In terms of both research and education, a modular and
open emulation platform goes some way to addressing the
difficulties of archiving the large bodies of material
surrounding most games. For example, the Dioscuri
emulator, which emulates x86 hardware and can run
Windows98 [26], has the potential to enable game patches
or build engines to be run within this native environment. In
other words, emulating hardware to provide native access to
the functionalities of obsolete operating systems provides
access to many of the other tools and data surrounding a
game, rather than simply providing access to the final
object itself. Equally, a modular architecture means that a
variety of emulators, each with particular strengths and
functionalities may be selected to access a particular object.
So a user seeking to simply emulate S.T.A.L.K.E.R. to
access the game may opt for an emulator that sacrifices
additional O/S functionality for increased performance,
whereas another looking specifically at the codebase behind
the game may choose to dispose of advanced graphics
emulation in favour of alternate functionality.
There is a caveat in all of this, of course. The emulators
themselves need to be written, and the KEEP consortium is
working closely with the existing emulator community to
try and maintain a high level of adaptability with the
emulation access platform and current emulators. The
metadata extensions require a careful balancing act between
what is both pragmatic and compatible for archives to
implement, and the high-level information required for the
modular emulation architecture to function intelligently.

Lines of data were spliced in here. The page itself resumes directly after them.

(* ===== verification/OtpLinks.v ===== *)
(** * Links and migration payloads of one-time passwords (src/src/global/OTP.cpp)

    [ExportToLink], [ParseFromLink], [ExportToMigrationLink] and
    [ParseFromMigrationLink]. A QUrl is the record of the components the code
    sets and reads; printing and parsing one, base64 and UTF-8 are Qt's and
    arguments. *)

From Stdlib Require Import Ascii String.
From S2P Require Import Prelude QtText OtpBase32 OtpWire Otp.

Local Open Scope Z_scope.
Local Open Scope throne_scope.

(** ** Problems *)

(** A line the reader of an import sees; the texts are translations whose
    arguments are the constructor's. *)
Inductive OtpProblem :=
| otpBadAlgorithm (label value : qstring)
| otpBadDigits (label value : qstring)
| otpBadPeriod (label value : qstring)
| otpBadCounter (label value : qstring)
| otpBadType (label value : qstring)
| otpNoSecret (label : qstring)
| otpBadSecret (label : qstring)
| otpBadDigitCode (label value : qstring)
| otpNotAnEntry
| otpUnreadableExport
| otpUnreadableMigration
| otpUnreadableLink
| otpShortSecret (characters : Z)
| otpNotBase32
| otpNotALink (echo : qstring).

Definition otpEntryLabel (unnamed : qstring) (e : OtpEntry) : qstring :=
  if negb (isEmpty (name e)) then name e
  else if negb (isEmpty (issuer e)) then issuer e
  else unnamed.

(** Fields of an entry, set one at a time. *)
Definition setName (x : qstring) (e : OtpEntry) : OtpEntry :=
  MkEntry x (issuer e) (secret e) (algorithm e) (type e) (digits e) (period e) (counter e).
Definition setIssuer (x : qstring) (e : OtpEntry) : OtpEntry :=
  MkEntry (name e) x (secret e) (algorithm e) (type e) (digits e) (period e) (counter e).
Definition setSecret (x : qstring) (e : OtpEntry) : OtpEntry :=
  MkEntry (name e) (issuer e) x (algorithm e) (type e) (digits e) (period e) (counter e).
Definition setAlgorithm (x : Algorithm) (e : OtpEntry) : OtpEntry :=
  MkEntry (name e) (issuer e) (secret e) x (type e) (digits e) (period e) (counter e).
Definition setType (x : OtpType) (e : OtpEntry) : OtpEntry :=
  MkEntry (name e) (issuer e) (secret e) (algorithm e) x (digits e) (period e) (counter e).
Definition setDigits (x : Z) (e : OtpEntry) : OtpEntry :=
  MkEntry (name e) (issuer e) (secret e) (algorithm e) (type e) x (period e) (counter e).
Definition setPeriod (x : Z) (e : OtpEntry) : OtpEntry :=
  MkEntry (name e) (issuer e) (secret e) (algorithm e) (type e) (digits e) x (counter e).
Definition setCounter (x : Z) (e : OtpEntry) : OtpEntry :=
  MkEntry (name e) (issuer e) (secret e) (algorithm e) (type e) (digits e) (period e) x.

(** ** QUrl *)

Record QUrl := Url {
  urlValid : bool; urlScheme : qstring; urlHost : qstring; urlPath : qstring;
  urlQuery : list (qstring * qstring) }.

Fixpoint queryItemValue (query : list (qstring * qstring)) (key : qstring) : qstring :=
  match query with
  | [] => []
  | (k, v) :: query' => if bool_decide (k = key) then v else queryItemValue query' key
  end.
Definition hasQueryItem (query : list (qstring * qstring)) (key : qstring) : bool :=
  existsb (fun kv => bool_decide (fst kv = key)) query.

(** What a link is read as: not one of this scheme, refused, or an entry. *)
Inductive LinkResult := NotOtpLink | LinkRefused (problem : OtpProblem) | LinkEntry (entry : OtpEntry).

Section Links.
Context (toUpper toLower : qstring -> qstring) (foldCase : Z -> Z) (unnamed : qstring).
Context (parseUrl : qstring -> QUrl) (printUrl : QUrl -> qstring).

(** *** otpauth links *)

Definition linkQuery (e : OtpEntry) : list (qstring * qstring) :=
    ([(qs "secret", secret e)]
     ++ (if negb (isEmpty (issuer e)) then [(qs "issuer", issuer e)] else [])
     ++ [(qs "algorithm", AlgorithmToString (algorithm e)); (qs "digits", number (digits e))]
     ++ (match type e with
         | HOTP => [(qs "counter", number (counter e))]
         | TOTP => [(qs "period", number (period e))]
         end)).
Definition linkUrl (e : OtpEntry) : QUrl :=
  Url true (qs "otpauth") (TypeToString (type e))
    (qs "/" ++ (if isEmpty (issuer e) then name e else issuer e ++ qs ":" ++ name e))
    (linkQuery e).
Definition ExportToLink (e : OtpEntry) : qstring := printUrl (linkUrl e).

(** The label and the issuer item give the name and the issuer. *)
Definition linkLabel (url : QUrl) : OtpEntry :=
  let label := urlPath url in
  let label := if startsWithC (ch "/") label then drop 1 label else label in
  let e := match indexOf (ch ":") label with
           | Some sep => setName (trimmed (drop (sep + 1) label))
                           (setIssuer (trimmed (take sep label)) defaultEntry)
           | None => setName (trimmed label) defaultEntry
           end in
  let issuerItem := trimmed (queryItemValue (urlQuery url) (qs "issuer")) in
  let e := if negb (isEmpty issuerItem) then setIssuer issuerItem e else e in
  if isEmpty (name e) then setName (issuer e) e else e.

Definition linkAlgorithm (query : list (qstring * qstring)) (e : OtpEntry) : OtpEntry + OtpProblem :=
  if hasQueryItem query (qs "algorithm") then
    let text := queryItemValue query (qs "algorithm") in
    let '(a, ok) := AlgorithmFromString toUpper text in
    if negb ok then inr (otpBadAlgorithm (otpEntryLabel unnamed (setAlgorithm a e)) text) else inl (setAlgorithm a e)
  else inl e.

Definition linkDigits (query : list (qstring * qstring)) (e : OtpEntry) : OtpEntry + OtpProblem :=
  if hasQueryItem query (qs "digits") then
    let text := trimmed (queryItemValue query (qs "digits")) in
    match toInt text with
    | Some d => if (d <? MIN_DIGITS) || (MAX_DIGITS <? d) then inr (otpBadDigits (otpEntryLabel unnamed e) text)
                else inl (setDigits d e)
    | None => inr (otpBadDigits (otpEntryLabel unnamed e) text)
    end
  else inl e.

Definition linkPeriod (query : list (qstring * qstring)) (e : OtpEntry) : OtpEntry + OtpProblem :=
  if isTOTP e && hasQueryItem query (qs "period") then
    let text := trimmed (queryItemValue query (qs "period")) in
    match toInt text with
    | Some p => if (p <? MIN_PERIOD) || (MAX_PERIOD <? p) then inr (otpBadPeriod (otpEntryLabel unnamed e) text)
                else inl (setPeriod p e)
    | None => inr (otpBadPeriod (otpEntryLabel unnamed e) text)
    end
  else inl e.

Definition linkCounter (query : list (qstring * qstring)) (e : OtpEntry) : OtpEntry + OtpProblem :=
  if negb (isTOTP e) && hasQueryItem query (qs "counter") then
    let text := trimmed (queryItemValue query (qs "counter")) in
    match toLongLong text with
    | Some c => if c <? 0 then inr (otpBadCounter (otpEntryLabel unnamed e) text) else inl (setCounter c e)
    | None => inr (otpBadCounter (otpEntryLabel unnamed e) text)
    end
  else inl e.

Definition andThen (r : OtpEntry + OtpProblem) (f : OtpEntry -> OtpEntry + OtpProblem) : OtpEntry + OtpProblem :=
  match r with inl e => f e | inr p => inr p end.

Definition ParseFromLink (link : qstring) : LinkResult :=
  let url := parseUrl (trimmed link) in
  if negb (urlValid url) || negb (equalCI foldCase (urlScheme url) (qs "otpauth")) then NotOtpLink
  else
    let query := urlQuery url in
    let e := linkLabel url in
    let '(t, ok) := TypeFromString toLower (urlHost url) in
    let e := setType t e in
    if negb ok then LinkRefused (otpBadType (otpEntryLabel unnamed e) (urlHost url))
    else
      let text := queryItemValue query (qs "secret") in
      if isEmpty (trimmed text) then LinkRefused (otpNoSecret (otpEntryLabel unnamed e))
      else
        let e := setSecret (NormalizeSecret text) e in
        if isEmpty (secret e) then LinkRefused (otpBadSecret (otpEntryLabel unnamed e))
        else match andThen (andThen (andThen (linkAlgorithm query e) (linkDigits query))
                              (linkPeriod query)) (linkCounter query) with
             | inl e => LinkEntry e
             | inr p => LinkRefused p
             end.

(** *** Migration payloads *)

Context (toUtf8 : qstring -> bytes) (fromUtf8 : bytes -> qstring)
        (toBase64 : bytes -> bytes) (fromBase64 : bytes -> bytes).

Definition migrationAlgorithm (value : Z) : option Algorithm :=
  if (value =? 0) || (value =? 1) then Some SHA1
  else if value =? 2 then Some SHA256
  else if value =? 3 then Some SHA512
  else None.
Definition migrationAlgorithmValue (a : Algorithm) : Z :=
  match a with SHA256 => 2 | SHA512 => 3 | _ => 1 end.

Definition entryParameters (e : OtpEntry) (key : bytes) : bytes :=
  let p := pbWriteBytes [] 1 key in
  let p := pbWriteBytes p 2 (toUtf8 (name e)) in
  let p := if negb (isEmpty (issuer e)) then pbWriteBytes p 3 (toUtf8 (issuer e)) else p in
  let p := pbWriteUint p 4 (migrationAlgorithmValue (algorithm e)) in
  let p := pbWriteUint p 5 (if digits e =? 8 then 2 else 1) in
  let p := pbWriteUint p 6 (match type e with HOTP => 1 | TOTP => 2 end) in
  match type e with HOTP => pbWriteUint p 7 (u64 (counter e)) | TOTP => p end.

Definition exportEntry (payload : bytes) (e : OtpEntry) : bytes :=
  match Base32Decode (secret e) with
  | Some key => if isEmpty key then payload else pbWriteBytes payload 1 (entryParameters e key)
  | None => payload
  end.

(** Empty when no entry has a key. *)
Definition migrationPayload (entries : list OtpEntry) : bytes :=
  let payload := fold_left exportEntry entries [] in
  if isEmpty payload then []
  else pbWriteUint (pbWriteUint (pbWriteUint payload 2 1) 3 1) 4 0.

Definition migrationUrl (payload : bytes) : QUrl :=
  Url true (qs "otpauth-migration") (qs "offline") [] [(qs "data", fromUtf8 (toBase64 payload))].

Definition ExportToMigrationLink (entries : list OtpEntry) : qstring :=
  let payload := migrationPayload entries in
  if isEmpty payload then [] else printUrl (migrationUrl payload).

Record MigrationState := MState {
  mEntry : OtpEntry; haveSecret : bool;
  badAlgorithm : option Z; badDigits : option Z; badType : option Z }.

Definition migrationField (st : MigrationState) (fd : PbField) : MigrationState :=
  let '(MState e have ba bd bt) := st in
  let f := fieldNumber fd in
  let v := varint fd in
  let b := payload fd in
  if f =? 1 then MState (setSecret (Base32Encode b) e) (negb (isEmpty b)) ba bd bt
  else if f =? 2 then MState (setName (fromUtf8 b) e) have ba bd bt
  else if f =? 3 then MState (setIssuer (fromUtf8 b) e) have ba bd bt
  else if f =? 4 then
    match migrationAlgorithm v with
    | Some a => MState (setAlgorithm a e) have ba bd bt
    | None => MState e have (Some v) bd bt
    end
  else if f =? 5 then
    if v <=? 2 then MState (setDigits (if v =? 2 then 8 else DEFAULT_DIGITS) e) have ba bd bt
    else MState e have ba (Some v) bt
  else if f =? 6 then
    if v <=? 2 then MState (setType (if v =? 1 then HOTP else TOTP) e) have ba bd bt
    else MState e have ba bd (Some v)
  else if f =? 7 then MState (setCounter (i64 v) e) have ba bd bt
  else MState e have ba bd bt.

(** A reader's loop over the fields of a message: [None] is its [return false].
    Every round consumes a byte, so the length of the message is fuel enough. *)
Fixpoint fieldLoop {A} (step : A -> PbField -> option A) (fuel : nat) (input : bytes) (st : A) : option A :=
  match input, fuel with
  | [], _ => Some st
  | _ :: _, O => None
  | _ :: _, S fuel' =>
      '(fd, rest) ← pbReadField input;
      st ← step st fd;
      fieldLoop step fuel' rest st
  end.

Definition migrationEntry (message : bytes) : option MigrationState :=
  fieldLoop (fun st fd => Some (migrationField st fd)) (length message) message
    (MState defaultEntry false None None None).

Definition migrationOutcome (st : MigrationState) : OtpEntry + OtpProblem :=
  let e := mEntry st in
  let e := if isEmpty (name e) then setName (issuer e) e else e in
  let label := otpEntryLabel unnamed e in
  if negb (haveSecret st) then inr (otpNoSecret label)
  else match badAlgorithm st, badDigits st, badType st with
       | Some v, _, _ => inr (otpBadAlgorithm label (if v =? 4 then qs "MD5" else number v))
       | None, Some v, _ => inr (otpBadDigitCode label (number v))
       | None, None, Some v => inr (otpBadType label (number v))
       | None, None, None => inl e
       end.

Definition migrationItem (acc : list OtpEntry * list OtpProblem) (fd : PbField)
  : option (list OtpEntry * list OtpProblem) :=
  let '(entries, skipped) := acc in
  if negb (fieldNumber fd =? 1) || negb (wireType fd =? 2) then Some acc
  else st ← migrationEntry (payload fd);
       match migrationOutcome st with
       | inl e => Some (entries ++ [e], skipped)
       | inr p => Some (entries, skipped ++ [p])
       end.

Definition readMigrationPayload (input : bytes) : option (list OtpEntry * list OtpProblem) :=
  fieldLoop migrationItem (length input) input ([], []).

There are outstanding issues with copyright protection in
regard to games that a legal study is exploring. Nor does
KEEP directly solve the issue of the large potential body of
supplementary information surrounding each game.

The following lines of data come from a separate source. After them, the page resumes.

Definition set_m_state (v : CoreState) (w : World) : World := ltac:(setter worldEta m_state v w).
Definition set_m_expectedExitGen (v : Z) (w : World) : World := ltac:(setter worldEta m_expectedExitGen v w).
Definition set_m_startWhenUp (v : Z) (w : World) : World := ltac:(setter worldEta m_startWhenUp v w).
Definition set_m_probing (v : bool) (w : World) : World := ltac:(setter worldEta m_probing v w).
Definition set_m_failures (v : Z) (w : World) : World := ltac:(setter worldEta m_failures v w).
Definition set_m_startFailures (v : Z) (w : World) : World := ltac:(setter worldEta m_startFailures v w).
Definition set_m_lastCoreError (v : qstring) (w : World) : World := ltac:(setter worldEta m_lastCoreError v w).
Definition set_m_lastCoreErrorGen (v : Z) (w : World) : World := ltac:(setter worldEta m_lastCoreErrorGen v w).
Definition set_m_handledExitGen (v : Z) (w : World) : World := ltac:(setter worldEta m_handledExitGen v w).
Definition set_m_acceptedGen (v : Z) (w : World) : World := ltac:(setter worldEta m_acceptedGen v w).
Definition set_m_connectGen (v : Z) (w : World) : World := ltac:(setter worldEta m_connectGen v w).
Definition set_m_timedOutGen (v : Z) (w : World) : World := ltac:(setter worldEta m_timedOutGen v w).
Definition set_m_connectedAt (v : option Z) (w : World) : World := ltac:(setter worldEta m_connectedAt v w).
Definition set_m_profileCrashTimer (v : option Z) (w : World) : World := ltac:(setter worldEta m_profileCrashTimer v w).
Definition set_m_lastFailure (v : FailureText) (w : World) : World := ltac:(setter worldEta m_lastFailure v w).
Definition set_m_restartCount (v : Z) (w : World) : World := ltac:(setter worldEta m_restartCount v w).
Definition set_m_restartTimer (v : option Z) (w : World) : World := ltac:(setter worldEta m_restartTimer v w).
Definition set_m_connectTimer (v : option Z) (w : World) : World := ltac:(setter worldEta m_connectTimer v w).
Definition set_m_process (v : option Z) (w : World) : World := ltac:(setter worldEta m_process v w).
Definition set_guard_identity (v : bool) (w : World) : World := ltac:(setter worldEta guard_identity v w).
Definition set_started_id (v : Z) (w : World) : World := ltac:(setter worldEta started_id v w).
Definition set_core_running (v : bool) (w : World) : World := ltac:(setter worldEta core_running v w).
Definition set_prepare_exit (v : bool) (w : World) : World := ltac:(setter worldEta prepare_exit v w).
Definition set_kill_switch (v : bool) (w : World) : World := ltac:(setter worldEta kill_switch v w).
Definition set_identityUnsupported (v : bool) (w : World) : World := ltac:(setter worldEta identityUnsupported v w).
Definition set_clock (v : Z) (w : World) : World := ltac:(setter worldEta clock v w).
Definition set_tasks (v : list Task) (w : World) : World := ltac:(setter worldEta tasks v w).
Definition set_emitted (v : list Effect) (w : World) : World := ltac:(setter worldEta emitted v w).

Definition emit (e : Effect) (w : World) : World := set_emitted (emitted w ++ [e]) w.
Definition post (t : Task) (w : World) : World := set_tasks (tasks w ++ [t]) w.

(** ** What the core said (src/src/engine/supervisor/CoreExitReason.cpp) *)

Definition CoreExitLooksLikePanic (line : qstring) : bool :=
  startsWith (qs "Core panicked:") line || startsWith (qs "panic:") line || startsWith (qs "fatal error:") line.

Definition CoreExitReasonText (failedToStart : bool) (rawCause : qstring) : ExitReason :=
  if failedToStart then CouldNotStart
  else if CoreExitLooksLikePanic rawCause then StoppedWithError
  else NoReason.

(** ** Small helpers of the class *)

Definition setState (s : CoreState) (w : World) : World :=
  if decide (m_state w = s) then w else emit (EmitStateChanged s) (set_m_state s w).

Definition exiting (w : World) : bool := bool_decide (m_state w = ShuttingDown) || prepare_exit w.
Definition canStartCore (w : World) : bool :=
  negb (bool_decide (m_state w = ListenFailed)) && negb (bool_decide (m_state w = ShuttingDown)).
Definition currentGeneration (w : World) : Z := match m_process w with Some gen => gen | None => 0 end.
Definition awaitingCoreStarted (w : World) : bool := m_probing w.

Definition beginRestart (w : World) : World :=
  let w := set_m_probing false w in
  let w := set_m_restartTimer None w in
  let w := set_m_connectTimer None w in
  let w := set_m_failures 0 w in
  let w := set_m_startFailures 0 w in
  let w := set_m_lastFailure NoFailure w in
  let w := set_m_lastCoreError [] w in
  setState Starting w.

Definition postProcessRestart (before : option (bool * bool * bool)) (w : World) : World :=
  let w := set_m_handledExitGen (Z.max (m_handledExitGen w) (currentGeneration w)) w in
  let w := set_m_restartCount (m_restartCount w + 1) w in
  post (TRestart before) w.

Definition scheduleRestart (delayMs : Z) (w : World) : World :=
  set_m_restartTimer (Some delayMs) (setState Backoff w).

(** The timer's slot; the timer is single-shot. *)
Definition postRestart (w : World) : World :=
  if negb (bool_decide (m_state w = Backoff)) || exiting w then w
  else postProcessRestart None (setState Starting w).

Definition restartDeadCore (startWhenUpProfileId : Z) (w : World) : World :=
  if (negb (bool_decide (m_state w = Backoff)) && negb (bool_decide (m_state w = GaveUp))) || exiting w then w
  else postProcessRestart None (set_m_startWhenUp startWhenUpProfileId (beginRestart w)).

Section Supervisor.
(** Windows answers the privilege question locally; a GUI words the give-up. *)
Context (windows gui : bool).

(** ** Requests *)

(** [listen]: the error of the local server, if it could not listen. *)
Definition listen (error : option qstring) (w : World) : World * bool :=
  match error with
  | None => (w, true)
  | Some text =>
      let w := set_m_lastFailure (ChannelUnavailable text) w in
      (emit (EmitListenFailed text) (setState ListenFailed w), false)
  end.

Definition start (startWhenUpProfileId : Z) (w : World) : World :=
  if negb (bool_decide (m_state w = NotStarted)) then w
  else
    let w := if 0 <=? startWhenUpProfileId then set_m_startWhenUp startWhenUpProfileId w else w in
    post TStart (setState Starting w).

Definition shutdown (killWaitMs : Z) (w : World) : World :=
  let w := setState ShuttingDown w in
  let w := set_m_probing false w in
  let w := set_m_restartTimer None w in
  let w := set_m_connectTimer None w in
  emit CloseServer (post (TKill killWaitMs) w).

Definition killForExit (w : World) : World :=
  let w := setState ShuttingDown w in
  let w := set_m_probing false w in
  let w := set_m_restartTimer None w in
  let w := set_m_connectTimer None w in
  post TKillForExit w.

Definition resetCore (w : World) : World * bool :=
  if negb (canStartCore w) || exiting w then (w, false)
  else
    let was := m_state w in
    let w := beginRestart w in
    if bool_decide (was = Backoff) || bool_decide (was = GaveUp) then
      let w := set_m_startWhenUp (-1) w in
      let w := set_started_id NoProfileId w in
      (postProcessRestart (Some (true, true, true)) w, true)
    else (post TResetKill w, true).

Definition restartNotListening (profileId : Z) (w : World) : World * bool :=
  if negb (canStartCore w) || exiting w then (w, false)
  else (postProcessRestart None (set_m_startWhenUp profileId (beginRestart w)), true).

Definition restartForGuard (w : World) : World :=
  if negb (canStartCore w) || exiting w then w
  else postProcessRestart (Some (true, true, false)) (beginRestart w).

Definition killForPrivilegeChange (w : World) : World :=
  let current := m_state w in
  if bool_decide (current = ListenFailed) || bool_decide (current = ShuttingDown) then w
  else if bool_decide (current = Backoff) || bool_decide (current = GaveUp) then emit QueueRestartDeadCore w
  else post TPrivilegeKill w.

Definition setStartWhenUp (profileId : Z) (w : World) : World * bool :=
  match m_process w with
  | Some _ => (set_m_startWhenUp profileId w, true)
  | None => (w, false)
  end.

Definition cancelResume (w : World) : World :=
  emit EmitResumeCancelled (set_started_id NoProfileId (set_m_startWhenUp (-1) w)).

Definition runningWithoutGuardIdentity (w : World) : bool :=
  if windows then false
  else if identityUnsupported w then false
  else match m_process w with Some _ => core_running w && negb (guard_identity w) | None => false end.

(** ** Connections and the privilege probe *)

Definition emitCoreStarted (w : World) : World :=
  let w := set_m_startFailures 0 w in
  let profileId := m_startWhenUp w in
  emit (EmitCoreStarted profileId) (set_m_startWhenUp (-1) w).

Definition setupRpc (w : World) : World := emit EmitRpcConnected w.

(** [peerIsCore] is whether the system names the core's process as the peer. *)
Definition verifyCorePid (peerIsCore : bool) (w : World) : bool :=
  match m_process w with None => false | Some _ => peerIsCore end.

Definition onNewConnection (peerIsCore : bool) (w : World) : World :=
  let gen := currentGeneration w in
  if negb (verifyCorePid peerIsCore w) then emit CloseSocket w
  else if (gen <=? m_handledExitGen w) || (gen <=? m_timedOutGen w) then emit CloseSocket w
  else
    let w := setupRpc w in
    let w := set_core_running true w in
    if exiting w then w
    else
      let w := if m_acceptedGen w <? gen
               then set_m_connectedAt (Some (clock w)) (set_m_acceptedGen gen w) else w in
      let w := set_m_connectTimer None w in
      let w := setState Connected w in
      if windows then emitCoreStarted w
      else emit (StartPrivilegeProbe (m_acceptedGen w) 0) (set_m_probing true w).

(** [channelUp] is whether the RPC client is still connected. *)
Definition onPrivilegeProbed (gen : Z) (ok privileged channelUp : bool) (attempt : Z) (w : World) : World :=
  if ((attempt =? 0) && negb (m_probing w)) || negb (gen =? m_acceptedGen w)
     || negb (bool_decide (m_state w = Connected)) || exiting w then w
  else if negb ok && negb channelUp then w
  else
    let w := if ok then emit (SetKnownAdmin privileged) w else w in
    let w := if negb ok && (attempt <? kPrivilegeProbeRetries) then emit (RetryPrivilegeProbe gen attempt) w else w in
    if 0 <? attempt then w
    else emitCoreStarted (set_m_probing false w).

However, it is the first systematic, large-scale attempt to
solve the technical problems with access retention for this
medium and, as such, presents a major potential benefit to
the games research and education community.
CONCLUSION
Game studies requires systematic archiving of historical
titles. Otherwise it runs a serious risk of data loss. Personal
collections, fan archives such as Abandonia or Home of the
Underdogs and the rerelease of old IP through digital
distribution such as Playstation Store cannot and should not
be counted on to ensure access is protected for obsolete
titles. The preservation of games is a very difficult issue,
partially due to the large bodies of secondary artifacts
surrounding each release; partially due to big fixes and
patches, and partially due to the technological challenges of
ensuring run-time functionality. Emulation is the only real
solution to this challenge, but an open access architecture
based upon a virtual machine is the only means of future
4
5
proofing these emulators from the same cycle of
obsolescence as faces the original media. Hardware
emulation and a modular framework not only enables
original titles to be run, but offers access to codebases,
build engines, middleware and game assets, all of which, it
has been argued, are of potential equal value to future
scholars.
The KEEP project, like emulation in general, is not a
‘magic bullet’ solution. It cannot ease the secondary artifact
burden, nor can it resolve the problems with the
continuation of copyright post-obsolescence. What is does
offer, however, is the best current solution to retaining
access to obsolete games into the future. For this reason, it
should be of interest to any researchers interested in the
past, or the future, of our medium and field.